Unlike the universities in Hickey and some of the other district court decisions, there are no allegations here that Dickinson offered online undergraduate courses at a separate pricing structure. That is of no moment in this case. See Dixon v. Lincoln Univ., No. 24cv1057, 2024 WL 4156837, at *5, n. 8 (E.D. Pa. Sept. 10, 2024)(Marston, J.)(determining that a plaintiff stated a plausible implied contract claim even where the complaint did not allege that there was a cheaper online education program available); see also Pantone, 2024 WL 3993239, at *4, n. 1 (M.D. Pa. Aug. 29, 2024)(determining that a plaintiff did not need to plead that online courses at a college cost less than in-person courses to assert a proper implied contract claim pursuant to Hickey).
Jurek has also alleged cognizable damages. Under Pennsylvania law, “damages are speculative ‘only if the uncertainty concerns the fact of damages, rather than the amount.' ” Id., 81 F.4th at 316 (quoting Pashak v. Barish, 450 A.2d 67, 69 (Pa. Super. Ct. 1982))(emphasis in original)(additional citation omitted). Here, Jurek seeks to recover the difference in value between the inperson education that the parties bargained for and the online education that she received instead. (See Doc. 1, Compl. ¶¶ 13, 35-40). Per the allegations, this includes the loss of different benefits that come with in-person education, as well as access to university services and facilities that were not available while Dickinson's campus was closed. (Id. ¶¶ 23, 28-29). Jurek has thus plausibly alleged that she and the putative class have sustained some damages in an amount that could become clearer as the case proceeds.
3. Excuses to Performance
Finally, Dickinson advances that “although any promises to provide inperson services are denied, even if they existed, Dickinson was excused as a matter of law from providing educational services in that manner” based on supervening impracticability and prevention by governmental orders. (Doc. 19, Br. in Supp. at 18-19). Jurek counters that such impracticability or impossibility defenses are premature and ultimately do not permit Dickinson's retention of tuition and fees. (Doc. 22, Br. in Opp. at 16).
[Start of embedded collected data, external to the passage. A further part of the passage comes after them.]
(* ===== verification/Volumes.v ===== *)
(** * Claims and volumes

    [controllers/utils/persistentvolume.go] and
    [controllers/utils/persistentvolumeclaim.go] ([deletePVC], which also needs
    the finalizers, is in [VolumeGroupContents]). *)

From S2P Require Import Prelude GoLang Api Effects Externals Objects Params VolumeGroups.

Definition getPVNameFromPVC (pvc : PersistentVolumeClaim) : option string :=
  GetStringField (to_value (pvc_Spec pvc)) "VolumeName".

Definition getPVCNameFromPV (pv : PersistentVolume) : option string :=
  GetStringField (to_value (pv_ClaimRef pv)) "Name".

Definition getPVCNamespaceFromPV (pv : PersistentVolume) : option string :=
  GetStringField (to_value (pv_ClaimRef pv)) "Namespace".

(** [corev1.PersistentVolumeClaim{}]. *)
Definition zero_pvc : PersistentVolumeClaim :=
  {| pvc_TypeMeta := {| tm_Kind := ""; tm_APIVersion := "" |};
     pvc_ObjectMeta :=
       {| om_Name := ""; om_Namespace := ""; om_UID := ""; om_ResourceVersion := "";
          om_Generation := 0; om_Labels := ∅; om_Annotations := ∅; om_Finalizers := [];
          om_DeletionTimestamp := None |};
     pvc_Spec := {| pvcs_StorageClassName := None; pvcs_VolumeName := "" |};
     pvc_Phase := "" |}.

Definition checkIfPVCCanBeAddedToVG (pvc : PersistentVolumeClaim)
    (vgsWithPVC newVGsForPVC : list string) : option error :=
  if Nat.ltb 0 (length vgsWithPVC) && Nat.ltb 0 (length newVGsForPVC) then
    let message := Sprintf messages.PVCIsAlreadyBelongToGroup
                     [AStr (GetNamespace KPVC pvc); AStr (GetName KPVC pvc);
                      AStrs newVGsForPVC; AStrs vgsWithPVC] in
    Some (Errorf message [])
  else if Nat.ltb 1 (length newVGsForPVC) then
    let message := Sprintf messages.PVCMatchedWithMultipleNewGroups
                     [AStr (GetNamespace KPVC pvc); AStr (GetName KPVC pvc);
                      AStrs newVGsForPVC] in
    Some (Errorf message [])
  else None.

Fixpoint getBoundPVCList_loop (items newPVCList : list PersistentVolumeClaim)
  : list PersistentVolumeClaim :=
  match items with
  | [] => newPVCList
  | pvc :: rest =>
      if decide (pvc_Phase pvc = ClaimBound)
      then getBoundPVCList_loop rest (newPVCList ++ [pvc])
      else getBoundPVCList_loop rest newPVCList
  end.

Definition getBoundPVCList (pvcList : list PersistentVolumeClaim) : list PersistentVolumeClaim :=
  getBoundPVCList_loop pvcList [].

Section Volumes.
Context `{Externals}.

(** ** persistentvolume.go *)

Definition getPV (pvName : string) : prog (error + PersistentVolume) :=
  trigger (CGet KPV (mkNN "" pvName)).

Definition GetPVFromPVC (pvc : PersistentVolumeClaim)
  : prog (error + option PersistentVolume) :=
  pvName ← or_panic nil_deref (getPVNameFromPVC pvc);
  if decide (pvName = "")%string then mret (inr None)
  else
    r ← getPV pvName;
    match r with
    | inl err =>
        if IsNotFound err
        then mret (inl (PVDoesNotExist pvName (GetNamespace KPVC pvc) (Error err)))
        else mret (inl err)
    | inr pv => mret (inr (Some pv))
    end.

(** ** persistentvolumeclaim.go *)

Fixpoint getPVCListVolumeIds_loop (pvcList : list PersistentVolumeClaim)
    (volumeIds : list string) : prog (error + list string) :=
  match pvcList with
  | [] => mret (inr volumeIds)
  | pvc :: rest =>
      r ← GetPVFromPVC pvc;
      match r with
      | inl err => mret (inl err)
      | inr (Some pv) =>
          csi ← deref (pv_CSI pv);
          getPVCListVolumeIds_loop rest (volumeIds ++ [csi_VolumeHandle csi])
      | inr None => getPVCListVolumeIds_loop rest volumeIds
      end
  end.

Definition getPVCListVolumeIds (pvcList : list PersistentVolumeClaim)
  : prog (error + list string) := getPVCListVolumeIds_loop pvcList [].

Fixpoint IsPVCCanBeAddedToVG_loop (pvc : PersistentVolumeClaim) (vgs : list VolumeGroup)
    (vgsWithPVC newVGsForPVC : list string) : prog (option error) :=
  match vgs with
  | [] => mret (checkIfPVCCanBeAddedToVG pvc vgsWithPVC newVGsForPVC)
  | vg :: rest =>
      if IsPVCInPVCList pvc (vgst_PVCList (vg_Status vg))
      then IsPVCCanBeAddedToVG_loop pvc rest (vgsWithPVC ++ [GetName KVG vg]) newVGsForPVC
      else
        r ← IsPVCMatchesVG pvc vg;
        match r with
        | inr true =>
            IsPVCCanBeAddedToVG_loop pvc rest vgsWithPVC (newVGsForPVC ++ [GetName KVG vg])
        | _ => IsPVCCanBeAddedToVG_loop pvc rest vgsWithPVC newVGsForPVC
        end
  end.

Definition IsPVCCanBeAddedToVG (pvc : PersistentVolumeClaim) (vgs : list VolumeGroup)
  : prog (option error) := IsPVCCanBeAddedToVG_loop pvc vgs [] [].

Definition IsPVCHasMatchingDriver (pvc : PersistentVolumeClaim) (driver : string)
  : prog (error + bool) :=
  match GetPVCClass pvc with
  | inl sErr => mret (inl sErr)
  | inr storageClassName =>
      r ← getStorageClassProvisioner storageClassName;
      match r with
      | inl err => mret (inl err)
      | inr scProvisioner => mret (inr (bool_decide (scProvisioner = driver)))
      end
  end.

Definition IsPVCInStaticVG (pvc : PersistentVolumeClaim) : prog (error + bool) :=
  match GetPVCClass pvc with
  | inl sErr => mret (inl sErr)
  | inr storageClassName =>
      r ← getStorageClass storageClassName;
      match r with
      | inl err => mret (inl err)
      | inr sc => mret (inr (isSCHasParam sc storageClassVGParameter))
      end
  end.

Definition IsPVCNeedToBeHandled (pvc : PersistentVolumeClaim) (driverName : string)
  : prog (error + bool) :=
  r ← IsPVCHasMatchingDriver pvc driverName;
  match r with
  | inl err => mret (inl err)
  | inr false => mret (inr false)
  | inr true =>
      if decide (pvc_Phase pvc ≠ ClaimBound) then mret (inr false)
      else
        r ← IsPVCInStaticVG pvc;
        match r with
        | inl err => mret (inl err)
        | inr true =>
            match GetPVCClass pvc with
            | inl sErr => mret (inl sErr)
            | inr storageClassName =>
                let msg := Sprintf messages.StorageClassHasVGParameter
                             [AStr storageClassName; AStr (GetNamespace KPVC pvc);
                              AStr (GetName KPVC pvc)] in
                let mErr := Errorf msg [] in
                err ← HandlePVCErrorMessage pvc (Some mErr) addingPVC;
                match err with
                | Some err => mret (inl err)
                | None => mret (inr false)
                end
            end
        | inr false => mret (inr true)
        end
  end.

Definition getPVCList : prog (error + list PersistentVolumeClaim) := trigger (CList KPVC).

Fixpoint getProvisionedPVCList_loop (driver : string) (items newPVCList : list PersistentVolumeClaim)
  : prog (error + list PersistentVolumeClaim) :=
  match items with
  | [] => mret (inr newPVCList)
  | pvc :: rest =>
      r ← IsPVCHasMatchingDriver pvc driver;
      match r with
      | inl err => mret (inl err)
      | inr true => getProvisionedPVCList_loop driver rest (newPVCList ++ [pvc])
      | inr false => getProvisionedPVCList_loop driver rest newPVCList
      end
  end.

Definition getProvisionedPVCList (driver : string) (pvcList : list PersistentVolumeClaim)
  : prog (error + list PersistentVolumeClaim) := getProvisionedPVCList_loop driver pvcList [].

Definition GetPVCList (driver : string) : prog (error + list PersistentVolumeClaim) :=
  r ← getPVCList;
  match r with
  | inl err => mret (inl err)
  | inr pvcList =>
      let boundPVCList := getBoundPVCList pvcList in
      getProvisionedPVCList driver boundPVCList
  end.

Fixpoint find_pvc_of_pv (pvName : string) (items : list PersistentVolumeClaim)
  : prog PersistentVolumeClaim :=
  match items with
  | [] => mret zero_pvc
  | pvc :: rest =>
      pvNameFromPVC ← or_panic nil_deref (getPVNameFromPVC pvc);
      if decide (pvNameFromPVC = pvName) then mret pvc else find_pvc_of_pv pvName rest
  end.

Definition getMatchingPVCFromPVCListToPV (pvName driver : string)
  : prog (error + PersistentVolumeClaim) :=
  r ← GetPVCList driver;
  match r with
  | inl err => mret (inl err)
  | inr pvcList => pvc ← find_pvc_of_pv pvName pvcList; mret (inr pvc)
  end.

Definition GetPVC (name namespace : string) : prog (error + PersistentVolumeClaim) :=
  trigger (CGet KPVC (mkNN namespace name)).

Definition removePVCObject (pvc : PersistentVolumeClaim) : prog (option error) :=
  trigger (CDelete KPVC pvc).
End Volumes.

(** ** Results *)

Lemma getBoundPVCList_loop_spec l acc :
  getBoundPVCList_loop l acc = acc ++ filter (λ pvc, pvc_Phase pvc = ClaimBound) l.
Proof.
  revert acc. induction l as [|x l IH]; intros acc; simpl; [by rewrite app_nil_r|].
  rewrite filter_cons. case_decide; rewrite IH; [by rewrite <- app_assoc|done].
Qed.

Lemma getBoundPVCList_spec l :
  getBoundPVCList l = filter (λ pvc, pvc_Phase pvc = ClaimBound) l.
Proof. apply getBoundPVCList_loop_spec. Qed.

(** Refused when the claim is in a group and matches another, or matches
    several groups it is not in. *)
Lemma checkIfPVCCanBeAddedToVG_None pvc with_ new :
  checkIfPVCCanBeAddedToVG pvc with_ new = None ↔
  length new = 0 ∨ (length new = 1 ∧ length with_ = 0).
Proof.
  unfold checkIfPVCCanBeAddedToVG.
  destruct with_ as [|? ?], new as [|? [|? ?]]; cbn; split; intros; try done; try lia; auto.
Qed.

(** ** Calls *)

Section Specs.
Context `{ExternalLaws}.

Definition pv_calls (c : call) : Prop :=
  match c with CGet KPV _ => True | _ => False end.

Definition pvc_list_calls (c : call) : Prop :=
  match c with CList KPVC | CGet KSC _ => True | _ => False end.

Definition handled_calls (c : call) : Prop :=
  match c with
  | CGet KSC _ | CNow | CRandInts _ | CCreate KEvent _ => True
  | _ => False
  end.

#[export] Instance getPV_spec n : Spec (getPV n) pv_calls returns.
Proof. unfold getPV, Spec. solve_triple. Qed.

#[export] Instance GetPVFromPVC_spec pvc : Spec (GetPVFromPVC pvc) pv_calls returns.
Proof. unfold GetPVFromPVC, getPVNameFromPVC, Spec. autorewrite with reflect. solve_triple. Qed.

#[export] Instance getPVCListVolumeIds_spec l : Spec (getPVCListVolumeIds l) pv_calls any.
Proof.
  unfold getPVCListVolumeIds, Spec. generalize (@nil string).
  induction l as [|pvc l IH]; intros acc; cbn [getPVCListVolumeIds_loop]; solve_triple; apply IH.
Qed.

#[export] Instance IsPVCCanBeAddedToVG_spec pvc vgs :
  Spec (IsPVCCanBeAddedToVG pvc vgs) (λ _, False) any.
Proof.
  unfold IsPVCCanBeAddedToVG, Spec. generalize (@nil string) at 2. generalize (@nil string).
  induction vgs as [|vg vgs IH]; intros w n; cbn [IsPVCCanBeAddedToVG_loop]; solve_triple;
    apply IH.
Qed.

#[export] Instance IsPVCHasMatchingDriver_spec pvc d :
  Spec (IsPVCHasMatchingDriver pvc d) sc_calls returns.
Proof. unfold IsPVCHasMatchingDriver, Spec. solve_triple. Qed.

#[export] Instance IsPVCInStaticVG_spec pvc : Spec (IsPVCInStaticVG pvc) sc_calls returns.
Proof. unfold IsPVCInStaticVG, Spec. solve_triple. Qed.

#[export] Instance IsPVCNeedToBeHandled_spec pvc d :
  Spec (IsPVCNeedToBeHandled pvc d) handled_calls returns.
Proof. unfold IsPVCNeedToBeHandled, Spec. solve_triple. Qed.

#[export] Instance getProvisionedPVCList_spec d l :
  Spec (getProvisionedPVCList d l) sc_calls returns.
Proof.
  unfold getProvisionedPVCList, Spec. generalize (@nil PersistentVolumeClaim).
  induction l as [|pvc l IH]; intros acc; cbn [getProvisionedPVCList_loop]; solve_triple;
    apply IH.
Qed.

#[export] Instance GetPVCList_spec d : Spec (GetPVCList d) pvc_list_calls returns.
Proof. unfold GetPVCList, getPVCList, Spec. solve_triple. Qed.

#[export] Instance find_pvc_of_pv_spec n l : Spec (find_pvc_of_pv n l) (λ _, False) returns.
Proof.
  unfold Spec. induction l as [|pvc l IH]; cbn [find_pvc_of_pv];
    unfold getPVNameFromPVC; autorewrite with reflect; solve_triple; apply IH.
Qed.

#[export] Instance getMatchingPVC_spec n d :
  Spec (getMatchingPVCFromPVCListToPV n d) pvc_list_calls returns.
Proof. unfold getMatchingPVCFromPVCListToPV, Spec. solve_triple. Qed.

#[export] Instance GetPVC_spec n ns : Spec (GetPVC n ns) (get_calls KPVC) returns.
Proof. unfold GetPVC, Spec. solve_triple. Qed.
End Specs.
Jurek's arguments in this matter follow the other district courts' decisions. The clear consensus from these cases is that arguments like Dickinson's raise questions of fact that are matters for another day. Camden, 2024 WL 760232, at *3; Nouri, 2024 WL 3871804, at *6-*8; Pantone, 2024 WL 3993239, at *5. Moreover, even if a breach of an implied contract is ultimately excused, defendant may have to pay damages in the form of restitution. Nouri, 2024 WL 3993239, at *7 (citations omitted).
Conclusion
For the reasons set forth above, Dickinson's motion to dismiss will be denied. An appropriate order follows.